If your arrow is hitting to the left of the line, move your arrow rest to the right until you are hitting the line. (reverse if impact is to the right) 


Now go back to 5 yards and try to hit the line again. If it’s not dead centre, move your sight pin until impact is right on. 


Now, move back to about 25 or 30 yards and with the same sight pin or setting, shoot at the vertical line again. 


If your arrow is hitting to the left of the line, move your arrow rest to the right until you are hitting the line. (reverse if impact is to the right) 


Keep repeating steps 5 – 7 until the arrow impact is dead on vertically at both the 5 yard setting and the 30 yard setting without moving your sight pin left or right. 

When you have achieved this….you will have true centre shot. With a moveable sight, you should be able to shoot at 5 or 100 yards without adjusting the left/right of your sight pin.


----------



## Hook Em

stehawk said:


> Agreed, but paper tuning is only a starting point.:wink: There are more ways to skin a cat than one. I haven't shot through paper for years now. I don't walk back tune. I don't use a square or laser either. Paper tuning has never gotten my bows tuned to my satisfaction. My first use of paper tuning was 21 years ago. I will not go back to paper tuning because I feel its a waste of time. Anyway, to each his own. Have a great day. Semper Fi, Steve.



And then there is my bow...which WON'T paper tune no matter what I try!


----------



## Arrroman

An awful lot of bows will shoot straight at 15-20yards with an underspine arrow.

Then, when the shooter gets serious, he screws broadheads on and finds out they won't fly with target points. Or the arrows won't hit the same line at extended distances.

Shoot blunt tipped arrows at cardboard boxes at 80-100yards and you will see whether or not your arrows fly straight enough for broadheads.

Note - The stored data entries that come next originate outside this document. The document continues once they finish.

Lemma succeeds_forM_ {A} (l : list A) body (I : W -> Prop) :
  (forall x, x ∈ l -> succeeds I (body x) (fun _ => I)) -> succeeds I (forM_ l body) (fun _ => I).
Proof.
  induction l as [|x l IH]; intros Hb; cbn; [by apply (succeeds_ret I tt)|].
  eapply succeeds_bind with (R := fun _ => I); [apply Hb; by left|]. intros _. apply IH. intros; apply Hb; by right.
Qed.

(** A family of postconditions holds at once. *)
Lemma wp_returned_forall {A B} (P : B -> Prop) (m : M A) w (R : B -> W -> Prop) :
  (forall b, P b -> wp m w (fun w' o => match o with Returned _ => R b w' | _ => True end)) ->
  wp m w (fun w' o => match o with Returned _ => forall b, P b -> R b w' | _ => True end).
Proof. revert w. induction m; intros w Hm; cbn in *; auto. Qed.

(** Whatever is answered, the allowed calls keep [I]. *)
Lemma succeeds_only {A} (P : req -> Prop) (I : W -> Prop) (m : M A) :
  only P m -> (forall w r x w', P r -> answers w r x w' -> I w -> I w') ->
  (forall w ev, I w -> I (recorded w ev)) -> succeeds I m (fun _ => I).
Proof.
  intros Hm Hc He w Hw. eapply wp_mono; [|by apply (only_invariant P I)]. by intros w' [].
Qed.

Lemma succeeds_updateBlock {T} same r ef ea rs vf va (old new : T) (I : W -> Prop) :
  (forall w v w', I w -> answers w r (Ok v) w' -> I w') -> (forall w ev, I w -> I (recorded w ev)) ->
  succeeds I (updateBlock same r ef ea rs vf va old new) (fun _ => I).
Proof.
  intros Hc He. unfold updateBlock. destruct same; [by apply succeeds_ret|].
  eapply succeeds_bind with (R := fun _ => I); [by apply succeeds_wrap, succeeds_call|]. intros _ w Hw. cbn. by apply He.
Qed.
End Succeeds.

(** ** Lists of resources that belong to pools *)

Lemma elem_of_map {A B} (f : A -> B) (l : list A) x : x ∈ l -> f x ∈ map f l.
Proof. intros Hx. by apply list_elem_of_In, in_map, list_elem_of_In. Qed.

Section Others.
Context {A : Type} (uuid : A -> string) (mine : A -> bool).

Lemma filter_update_other (u : string) (f : A -> A) (l : list A) :
  (forall a, a ∈ l -> uuid a = u -> mine a = false) -> (forall a, mine (f a) = mine a) ->
  List.filter mine (map (fun a => if str_eqb (uuid a) u then f a else a) l) = List.filter mine l.
Proof.
  intros Hn Hf. induction l as [|a l IH]; [done|]. cbn.
  rewrite IH by (intros; apply Hn; [by right|done]).
  destruct (str_eqb (uuid a) u) eqn:E; [|done]. str_prop. by rewrite Hf, (Hn a) by (by left || done).
Qed.

Lemma filter_delete_other (u : string) (l : list A) :
  (forall a, a ∈ l -> uuid a = u -> mine a = false) ->
  List.filter mine (List.filter (fun a => negb (str_eqb (uuid a) u)) l) = List.filter mine l.
Proof.
  intros Hn. induction l as [|a l IH]; [done|]. cbn.
  destruct (str_eqb (uuid a) u) eqn:E; cbn; rewrite IH by (intros; apply Hn; [by right|done]); [|done].
  str_prop. by rewrite (Hn a) by (by left || done).
Qed.
End Others.

Section Frames.
Context {L : Lib} {LL : LibLaws L} {W : Type} `{World W} `{!FloatingIPAPI W} `{!MemberAPI W}
  `{!HealthMonitorAPI W} `{!ListenerAPI W} `{!PoolAPI W} `{!LoadBalancerAPI W} `{!SystemAPI W}.
Implicit Types (w : W) (lb : v1beta1.LoadBalancer) (pm : poolMapping).

(** ** What calls can reach *)

(** The states [w] and [w'] agree on every part outside [V]. *)
Record kept (V : view -> Prop) w w' : Prop := {
  kept_object k : ~ V (VObject k) -> object w' k = object w k;
  kept_lbs : ~ V VLBs -> lbs w' = lbs w;
  kept_pools : ~ V VPools -> pools w' = pools w;
  kept_listeners : ~ V VListeners -> listeners w' = listeners w;
  kept_monitors : ~ V VMonitors -> monitors w' = monitors w;
  kept_fips : ~ V VFips -> floating_ips w' = floating_ips w;
  kept_members p : ~ V (VMembers p) -> members w' p = members w p;
  kept_nodes sel : node_list w' sel = node_list w sel;
  kept_servers id : server_of w' id = server_of w id;
}.

#[export] Instance kept_preorder V : PreOrder (kept V).
Proof.
  split; [by split|]. intros w1 w2 w3 H1 H2.
  split; intros; etransitivity; first [by apply (kept_object _ _ _ H2)|by apply (kept_object _ _ _ H1)|by apply H2|by apply H1].
Qed.

Lemma kept_mono (V V' : view -> Prop) w w' : (forall v, V v -> V' v) -> kept V w w' -> kept V' w w'.
Proof. intros HV []. split; auto. Qed.

Lemma kept_same V w w' : same w w' -> kept V w w'.
Proof. intros []. by split. Qed.

Lemma kept_call V w r x w' : (forall v, touches r v -> V v) -> answers w r x w' -> kept V w w'.
Proof.
  intros HV Ha. assert (Ht : forall v, ~ V v -> ~ touches r v) by auto.
  split; intros; [eapply frame_object| |eapply frame_pools|eapply frame_listeners|eapply frame_monitors|
    eapply frame_fips|eapply frame_members|eapply frame_nodes|eapply frame_servers]; try done; try by apply Ht.
  eapply lb_frame; [|exact Ha]. assert (Hn : ~ touches r VLBs) by auto. by destruct r; cbn in *; try tauto.
Qed.

(** A program reaches only what its calls touch. *)
Lemma only_kept {A} (P : req -> Prop) V (m : M A) w :
  only P m -> (forall r v, P r -> touches r v -> V v) -> wp m w (fun w' _ => kept V w w').
Proof.
  intros Hm HV. apply only_invariant with (P := P) (I := kept V w); [| |done|done].
  - intros w1 r x w2 HP Ha Hk. etransitivity; [exact Hk|]. eapply kept_call; [|exact Ha]. intros v. by apply HV.
  - intros w1 ev Hk. etransitivity; [exact Hk|]. apply kept_same, same_recorded.
Qed.

(** ** Listeners of other pools *)

Definition listener_in (q : string) (l : cloudscale.LoadBalancerListener) : bool :=
  match cloudscale.lst_Pool l with Some s => str_eqb (cloudscale.ps_UUID s) q | None => false end.

(** The listeners of identifiers in [U] are not of the pool [q], and those of [q] are [K]. *)
Record listeners_kept (U : string -> Prop) q K w : Prop := {
  lk_pooled : all_pooled (listeners w) = true;
  lk_foreign l : l ∈ listeners w -> U (cloudscale.lst_UUID l) -> listener_in q l = false;
  lk_same : listeners_of q (listeners w) ≡ₚ K;
}.

Lemma listeners_kept_recorded U q K w ev : listeners_kept U q K w -> listeners_kept U q K (recorded w ev).
Proof. intros []. split; by rewrite ?lst_recorded. Qed.

Lemma listeners_kept_update (U : string -> Prop) q K u r w w' v :
  U u -> listeners_kept U q K w -> answers w (ListenerUpdate u r) (Ok v) w' -> listeners_kept U q K w'.
Proof.
  intros Hu [H1 H2 H3]. destruct v. intros Ew%lst_update.
  assert (Hin : forall l, listener_in q (patch_listener r l) = listener_in q l) by done.
  split; rewrite Ew.
  - revert H1. unfold all_pooled. rewrite !forallb_forall. intros H1 l (l0 & <- & Hl)%in_map_iff.
    specialize (H1 l0 Hl). by case_if.
  - intros l (l0 & <- & Hl%list_elem_of_In)%list_elem_of_In%in_map_iff HU.
    destruct (str_eqb _ _); [rewrite Hin|]; by apply H2.
  - unfold listeners_of. rewrite <- H3, (filter_update_other cloudscale.lst_UUID (listener_in q)); [done| |done].
    intros l Hl E. apply H2; [done|]. by rewrite E.
Qed.

Lemma listeners_kept_delete (U : string -> Prop) q K u w w' v :
  U u -> listeners_kept U q K w -> answers w (ListenerDelete u) (Ok v) w' -> listeners_kept U q K w'.
Proof.
  intros Hu [H1 H2 H3]. destruct v. intros Ew%lst_delete. split; rewrite Ew.
  - revert H1. unfold all_pooled. rewrite !forallb_forall. intros H1 l [Hl _]%filter_In. by apply H1.
  - intros l [Hl _]%elem_of_List_filter. by apply H2.
  - unfold listeners_of. rewrite <- H3, (filter_delete_other cloudscale.lst_UUID (listener_in q)); [done|].
    intros l Hl E. apply H2; [done|]. by rewrite E.
Qed.

Lemma listeners_kept_create (U : string -> Prop) q K r l w w' :
  cloudscale.lstr_Pool r <> q -> listeners_kept U q K w ->
  answers w (ListenerCreate r) (Ok (Some l)) w' -> listeners_kept U q K w'.
Proof.
  intros Hq [H1 H2 H3] (Hp & Hpool & _)%lst_create.
  assert (Hl : listener_in q l = false) by (unfold listener_in; rewrite Hpool; by apply str_eqb_false).
  split.
  - revert H1. unfold all_pooled. rewrite !forallb_forall. intros H1 x Hx%list_elem_of_In.
    rewrite Hp in Hx. apply elem_of_cons in Hx as [->|Hx%list_elem_of_In]; [by rewrite Hpool|by apply H1].
  - intros x Hx HU. rewrite Hp in Hx. apply elem_of_cons in Hx as [->|Hx]; [done|by apply H2].
  - unfold listeners_of in *. rewrite <- H3. apply (List_filter_perm (listener_in q)) in Hp. rewrite Hp.
    cbn [List.filter]. by rewrite Hl.
Qed.

Lemma createListener_kept U q K lb pm :
  cloudscale.pool_UUID (pm_Theirs pm) <> q ->
  succeeds (listeners_kept U q K) (createListener lb pm) (fun _ => listeners_kept U q K).
Proof.
  intros Hq w Hw. unfold createListener. wp_steps; [|done].
  match goal with v : val (ListenerCreate _) |- _ => destruct v as [l|]; [|done] end.
  cbn [non_nil wp continue Eventf mret M_ret]. apply listeners_kept_recorded. eapply listeners_kept_create; [| |eassumption]; done.
Qed.

Lemma updateListener_kept (U : string -> Prop) q K lb pm l :
  U (cloudscale.lst_UUID l) ->
  succeeds (listeners_kept U q K) (updateListener lb pm l) (fun _ => listeners_kept U q K).
Proof.
  intros Hu. unfold updateListener, updateListenerAttr.
  assert (Hb : forall same ef ea rs vf va (old new : cloudscale.LoadBalancerListener) rq,
    succeeds (listeners_kept U q K) (updateBlock same (ListenerUpdate (cloudscale.lst_UUID l) rq) ef ea rs vf va old new)
      (fun _ => listeners_kept U q K)).
  { intros. apply succeeds_updateBlock; [|by apply listeners_kept_recorded].
    intros w v w' Hw Ha. by eapply listeners_kept_update; [| |exact Ha]. }
  do 3 (eapply succeeds_bind; [apply Hb|]; intros ?). apply Hb.
Qed.

Lemma listener_others lb pm q w :
  cloudscale.pool_UUID (pm_Theirs pm) <> q ->
  wp (ensureLoadBalancerListener lb pm) w (fun w' o => match o with
    | Returned _ => all_pooled (listeners w') = true /\ listeners_of q (listeners w') ≡ₚ listeners_of q (listeners w)
    | _ => True
    end).
Proof.
  intros Hq. unfold ensureLoadBalancerListener. do 3 wp_step; cbn beta iota zeta; [|done].
  match goal with Ha : answers _ ListenerList _ _ |- _ => apply lst_list in Ha as [-> Hw] end.
  rewrite listenersOfPool_eq, <- Hw. destruct (all_pooled _) eqn:Ep; [|done].
  apply wp_bind. cbn [wp mret M_ret continue].
  assert (Hk : forall U : string -> Prop, (forall l, l ∈ listeners w' -> U (cloudscale.lst_UUID l) -> listener_in q l = false) ->
    listeners_kept U q (listeners_of q (listeners w')) w') by (by split).
  assert (Hend : forall (U : string -> Prop) m,
    succeeds (listeners_kept U q (listeners_of q (listeners w'))) m (fun _ => listeners_kept U q (listeners_of q (listeners w'))) ->
    (forall l, l ∈ listeners w' -> U (cloudscale.lst_UUID l) -> listener_in q l = false) ->
    wp m w' (fun w1 (o : outcome cloudscale.LoadBalancerListener) => match o with
      | Returned _ => all_pooled (listeners w1) = true /\ listeners_of q (listeners w1) ≡ₚ listeners_of q (listeners w')
      | _ => True end)).
  { intros U m Hm HU. eapply wp_mono; [|by apply Hm, Hk]. intros w1 [a|e|s]; [|done|done]. by intros []. }
  destruct (listeners_of (cloudscale.pool_UUID (pm_Theirs pm)) (listeners w')) as [|l0 [|l1 ls]] eqn:El; [| |done].
  - apply (Hend (fun _ => False)); [by apply createListener_kept|done].
  - assert (HU : forall l, l ∈ listeners w' -> cloudscale.lst_UUID l = cloudscale.lst_UUID l0 -> listener_in q l = false).
    { intros l Hl E. assert (Hl0 : l0 ∈ listeners_of (cloudscale.pool_UUID (pm_Theirs pm)) (listeners w')) by (rewrite El; by left).
      apply elem_of_List_filter in Hl0 as [Hl0 Hp]. rewrite (NoDup_map_inj _ _ _ _ (lst_unique w') Hl Hl0 E).
      unfold listener_in. destruct (cloudscale.lst_Pool l0); [|done]. str_prop. apply str_eqb_false. congruence. }
    destruct (negb _ || negb _).
    + apply (Hend (fun u => u = cloudscale.lst_UUID l0)); [|done].
      intros w1 Hw1. wp_steps; [|done]. apply createListener_kept; [done|]. apply listeners_kept_recorded.
      eapply listeners_kept_delete; [| |eassumption]; [done|]. by apply listeners_kept_recorded.
    + apply (Hend (fun u => u = cloudscale.lst_UUID l0)); [by apply updateListener_kept|done].
Qed.

(** ** Health monitors of other pools *)

Record monitors_kept (U : string -> Prop) q K w : Prop := {
  mk_foreign m : m ∈ monitors w -> U (cloudscale.hm_UUID m) -> str_eqb (cloudscale.hm_Pool m) q = false;
  mk_same : monitors_of q (monitors w) ≡ₚ K;
}.

Lemma monitors_kept_recorded U q K w ev : monitors_kept U q K w -> monitors_kept U q K (recorded w ev).
Proof. intros []. split; by rewrite ?hm_recorded. Qed.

The mistake that most archers will make most often is choosing too light of a spine arrow for their bow.

Good luck tuning!

Good luck hunting! >>>------------>


----------



## JAVI

Actually all bows will paper tune at a given distance, what sometimes won't paper tune is the archer...:wink:


----------



## Hook Em

JAVI said:


> Actually all bows will paper tune at a given distance, what sometimes won't paper tune is the archer...:wink:


In this case, it would be the archer and all the bow techs at his shop! Maybe it is because it is a Hoyt!


----------



## JAVI

Hook Em said:


> In this case, it would be the archer and all the bow techs at his shop! Maybe it is because it is a Hoyt!


The brand doesn't really matter...

If the bow is even close to being tuned, the arrow spine is close and there is nothing mechanically wrong it will shoot a bullet hole.

I don't put much emphasis on paper, or walk-back or line tuning, I use them individually or together to get a rough tune before group tuning...


----------



## Hook Em

The only way to get a bullet hole with my bow is to move the rest so far out of center shot it looks dumb. And I have tried different arrows at different lengths. My bow might not be perfectly tuned, but it is very close.


----------



## JAVI

Hook Em said:


> The only way to get a bullet hole with my bow is to move the rest so far out of center shot it looks dumb. And I have tried different arrows at different lengths. My bow might not be perfectly tuned, but it is very close.


Find a shop with a Hooter Shooter and take the archer out of the mix...:wink: If the bow cannot be tuned to shoot a bullet hole with a HS, then you have a mechanical issue which should be easily found.


----------



## Ace8512

*Wow*

Archery Talk is the best. This was my first post ever, and look at all the replies. Thanks for all the help everyone!


----------



## TX Bowhunter

JAVI said:


> Actually all bows will paper tune at a given distance, what sometimes won't paper tune is the archer...:wink:


Been there done that .....:wink: 

A wise man once told me that if you set up 14 paper tuners in a row and shot thru all of them at the same time from a distance of say 20-25 yrds. Some of them would be perfect bullet holes and some wouldn't hmmmmmm
Wonder who is creative enough to have done that :wink: :wink:


----------



## x-cutter

That really depends on the shooter and the tune I guess.


----------



## CWG

This is actually a good thread and deserves a bump.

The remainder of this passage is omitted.